Find every line below with the string "lines" and pick it out.

Recorded data:
.....
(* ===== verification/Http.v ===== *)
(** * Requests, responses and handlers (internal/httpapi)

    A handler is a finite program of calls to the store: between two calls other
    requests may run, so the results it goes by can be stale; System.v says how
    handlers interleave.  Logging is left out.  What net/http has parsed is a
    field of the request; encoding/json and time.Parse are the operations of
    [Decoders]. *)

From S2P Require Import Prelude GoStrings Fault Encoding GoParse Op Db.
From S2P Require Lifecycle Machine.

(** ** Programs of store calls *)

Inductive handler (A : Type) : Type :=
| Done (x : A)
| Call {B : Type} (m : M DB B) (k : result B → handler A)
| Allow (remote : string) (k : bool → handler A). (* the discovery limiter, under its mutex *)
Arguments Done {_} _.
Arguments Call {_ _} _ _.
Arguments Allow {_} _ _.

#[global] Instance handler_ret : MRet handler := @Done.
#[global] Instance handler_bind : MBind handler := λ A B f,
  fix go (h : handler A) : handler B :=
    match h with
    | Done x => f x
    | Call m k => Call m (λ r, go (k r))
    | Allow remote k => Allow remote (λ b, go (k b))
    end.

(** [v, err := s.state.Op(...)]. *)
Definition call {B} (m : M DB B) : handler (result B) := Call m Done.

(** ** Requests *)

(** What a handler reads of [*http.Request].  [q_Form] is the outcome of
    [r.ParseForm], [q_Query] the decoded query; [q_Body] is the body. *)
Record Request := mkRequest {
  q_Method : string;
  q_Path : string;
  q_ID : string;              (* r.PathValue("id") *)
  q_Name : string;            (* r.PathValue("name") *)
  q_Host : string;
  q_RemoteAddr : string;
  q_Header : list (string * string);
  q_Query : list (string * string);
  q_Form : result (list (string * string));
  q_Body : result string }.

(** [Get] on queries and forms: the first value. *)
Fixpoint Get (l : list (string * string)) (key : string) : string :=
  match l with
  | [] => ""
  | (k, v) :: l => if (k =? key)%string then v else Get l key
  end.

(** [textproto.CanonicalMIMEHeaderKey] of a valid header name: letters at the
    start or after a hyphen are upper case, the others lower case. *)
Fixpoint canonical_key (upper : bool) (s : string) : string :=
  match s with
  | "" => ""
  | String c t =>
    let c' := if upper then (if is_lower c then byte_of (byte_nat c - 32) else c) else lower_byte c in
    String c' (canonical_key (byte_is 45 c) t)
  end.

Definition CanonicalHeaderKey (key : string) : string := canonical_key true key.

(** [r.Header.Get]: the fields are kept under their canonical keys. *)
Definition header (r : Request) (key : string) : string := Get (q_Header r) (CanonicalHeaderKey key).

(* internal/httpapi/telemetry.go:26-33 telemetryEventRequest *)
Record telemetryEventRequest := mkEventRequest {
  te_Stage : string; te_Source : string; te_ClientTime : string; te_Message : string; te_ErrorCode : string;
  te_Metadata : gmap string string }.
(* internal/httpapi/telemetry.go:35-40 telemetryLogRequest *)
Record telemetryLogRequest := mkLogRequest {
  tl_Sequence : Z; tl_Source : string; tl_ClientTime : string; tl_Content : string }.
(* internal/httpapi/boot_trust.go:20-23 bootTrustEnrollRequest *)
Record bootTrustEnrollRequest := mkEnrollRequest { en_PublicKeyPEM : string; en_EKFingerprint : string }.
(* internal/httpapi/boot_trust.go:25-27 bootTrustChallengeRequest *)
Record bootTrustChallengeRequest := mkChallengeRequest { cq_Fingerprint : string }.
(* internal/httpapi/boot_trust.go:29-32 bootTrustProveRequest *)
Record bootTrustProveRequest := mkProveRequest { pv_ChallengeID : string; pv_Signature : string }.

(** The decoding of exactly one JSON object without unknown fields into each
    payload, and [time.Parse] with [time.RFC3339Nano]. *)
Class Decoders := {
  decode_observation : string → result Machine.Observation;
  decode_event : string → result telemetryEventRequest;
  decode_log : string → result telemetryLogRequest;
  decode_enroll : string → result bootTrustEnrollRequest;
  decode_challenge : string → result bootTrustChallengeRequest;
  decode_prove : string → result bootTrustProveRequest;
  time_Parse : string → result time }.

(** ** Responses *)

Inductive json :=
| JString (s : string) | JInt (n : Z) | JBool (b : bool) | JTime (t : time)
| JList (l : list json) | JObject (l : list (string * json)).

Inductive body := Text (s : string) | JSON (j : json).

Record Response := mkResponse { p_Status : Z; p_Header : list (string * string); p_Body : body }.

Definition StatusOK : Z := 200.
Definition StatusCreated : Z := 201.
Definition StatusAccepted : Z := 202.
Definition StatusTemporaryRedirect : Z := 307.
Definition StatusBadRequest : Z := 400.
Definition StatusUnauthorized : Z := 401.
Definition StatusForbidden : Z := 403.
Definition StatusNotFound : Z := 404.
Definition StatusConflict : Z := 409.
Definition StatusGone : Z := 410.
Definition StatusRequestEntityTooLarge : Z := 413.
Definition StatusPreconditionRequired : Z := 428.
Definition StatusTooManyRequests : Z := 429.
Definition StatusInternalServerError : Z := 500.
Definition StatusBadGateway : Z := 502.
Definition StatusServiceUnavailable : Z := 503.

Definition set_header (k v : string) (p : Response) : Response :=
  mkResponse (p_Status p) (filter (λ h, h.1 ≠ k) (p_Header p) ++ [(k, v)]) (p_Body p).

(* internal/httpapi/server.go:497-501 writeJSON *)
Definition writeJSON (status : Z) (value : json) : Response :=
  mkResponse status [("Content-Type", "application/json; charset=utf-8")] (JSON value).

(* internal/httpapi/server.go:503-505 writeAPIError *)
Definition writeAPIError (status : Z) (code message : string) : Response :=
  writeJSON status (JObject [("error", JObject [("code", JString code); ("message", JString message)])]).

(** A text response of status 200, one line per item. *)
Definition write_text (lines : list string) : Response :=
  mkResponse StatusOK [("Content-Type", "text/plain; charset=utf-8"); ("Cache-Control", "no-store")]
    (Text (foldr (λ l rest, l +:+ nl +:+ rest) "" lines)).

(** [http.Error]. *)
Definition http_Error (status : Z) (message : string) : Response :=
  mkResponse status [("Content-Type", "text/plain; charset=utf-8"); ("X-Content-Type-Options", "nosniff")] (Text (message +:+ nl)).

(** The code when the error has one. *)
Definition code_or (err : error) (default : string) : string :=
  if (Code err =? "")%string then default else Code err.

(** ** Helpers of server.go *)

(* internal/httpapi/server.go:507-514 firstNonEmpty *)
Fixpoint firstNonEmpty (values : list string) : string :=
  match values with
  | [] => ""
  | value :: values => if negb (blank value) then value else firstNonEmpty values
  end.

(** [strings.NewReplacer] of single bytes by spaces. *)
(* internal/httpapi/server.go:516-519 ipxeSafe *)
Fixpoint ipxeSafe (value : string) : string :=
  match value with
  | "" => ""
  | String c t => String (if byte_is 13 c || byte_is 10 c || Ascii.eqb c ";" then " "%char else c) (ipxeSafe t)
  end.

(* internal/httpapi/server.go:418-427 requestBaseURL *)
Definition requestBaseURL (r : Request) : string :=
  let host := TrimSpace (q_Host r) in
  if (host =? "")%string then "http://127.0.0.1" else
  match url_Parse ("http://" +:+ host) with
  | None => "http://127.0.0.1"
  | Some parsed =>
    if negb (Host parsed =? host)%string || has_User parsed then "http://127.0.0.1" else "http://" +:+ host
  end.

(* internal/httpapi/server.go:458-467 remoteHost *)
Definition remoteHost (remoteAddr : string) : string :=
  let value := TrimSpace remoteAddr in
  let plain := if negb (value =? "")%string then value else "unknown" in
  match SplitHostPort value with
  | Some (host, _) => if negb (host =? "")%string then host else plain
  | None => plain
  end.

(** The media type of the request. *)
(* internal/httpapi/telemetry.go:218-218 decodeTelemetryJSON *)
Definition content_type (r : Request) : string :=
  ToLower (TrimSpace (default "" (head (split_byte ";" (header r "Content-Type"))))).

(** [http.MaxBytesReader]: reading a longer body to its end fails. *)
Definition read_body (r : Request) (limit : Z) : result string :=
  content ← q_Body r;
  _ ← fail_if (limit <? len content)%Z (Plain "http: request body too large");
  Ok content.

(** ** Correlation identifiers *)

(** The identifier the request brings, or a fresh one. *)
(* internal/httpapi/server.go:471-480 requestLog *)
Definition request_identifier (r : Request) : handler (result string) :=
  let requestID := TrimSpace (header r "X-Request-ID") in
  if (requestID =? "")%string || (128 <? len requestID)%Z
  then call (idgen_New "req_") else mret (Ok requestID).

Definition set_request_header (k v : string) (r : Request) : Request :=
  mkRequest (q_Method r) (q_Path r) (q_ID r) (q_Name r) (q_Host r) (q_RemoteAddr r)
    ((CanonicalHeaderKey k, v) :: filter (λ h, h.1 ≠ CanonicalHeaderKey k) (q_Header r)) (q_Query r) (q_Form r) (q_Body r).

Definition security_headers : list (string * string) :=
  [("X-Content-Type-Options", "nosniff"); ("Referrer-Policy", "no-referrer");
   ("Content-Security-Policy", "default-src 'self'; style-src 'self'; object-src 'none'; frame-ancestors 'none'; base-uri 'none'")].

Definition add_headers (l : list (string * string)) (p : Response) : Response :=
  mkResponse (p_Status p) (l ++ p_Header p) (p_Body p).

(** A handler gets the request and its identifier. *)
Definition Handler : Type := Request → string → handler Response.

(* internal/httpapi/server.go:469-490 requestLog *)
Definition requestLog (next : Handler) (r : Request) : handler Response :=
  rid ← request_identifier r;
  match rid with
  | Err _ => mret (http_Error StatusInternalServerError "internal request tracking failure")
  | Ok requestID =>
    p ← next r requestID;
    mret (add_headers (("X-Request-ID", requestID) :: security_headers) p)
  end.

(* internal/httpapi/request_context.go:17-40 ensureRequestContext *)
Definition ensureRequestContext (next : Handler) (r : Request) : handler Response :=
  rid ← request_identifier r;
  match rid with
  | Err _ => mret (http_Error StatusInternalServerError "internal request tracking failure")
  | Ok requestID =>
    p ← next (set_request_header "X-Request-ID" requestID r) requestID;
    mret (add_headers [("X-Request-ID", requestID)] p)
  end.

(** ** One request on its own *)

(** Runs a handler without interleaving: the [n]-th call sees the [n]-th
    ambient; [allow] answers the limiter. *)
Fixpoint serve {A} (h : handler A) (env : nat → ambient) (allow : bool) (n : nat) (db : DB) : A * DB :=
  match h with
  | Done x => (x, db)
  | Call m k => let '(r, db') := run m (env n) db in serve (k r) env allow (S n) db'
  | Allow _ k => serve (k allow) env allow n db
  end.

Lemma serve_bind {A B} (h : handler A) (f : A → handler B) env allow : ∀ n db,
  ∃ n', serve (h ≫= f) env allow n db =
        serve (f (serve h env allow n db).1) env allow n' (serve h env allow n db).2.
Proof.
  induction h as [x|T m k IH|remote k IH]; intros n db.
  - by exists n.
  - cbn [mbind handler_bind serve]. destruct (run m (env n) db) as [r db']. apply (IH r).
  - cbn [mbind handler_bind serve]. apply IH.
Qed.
.....
Written reply:
Definition write_text (lines : list string) : Response :=
    (Text (foldr (λ l rest, l +:+ nl +:+ rest) "" lines)).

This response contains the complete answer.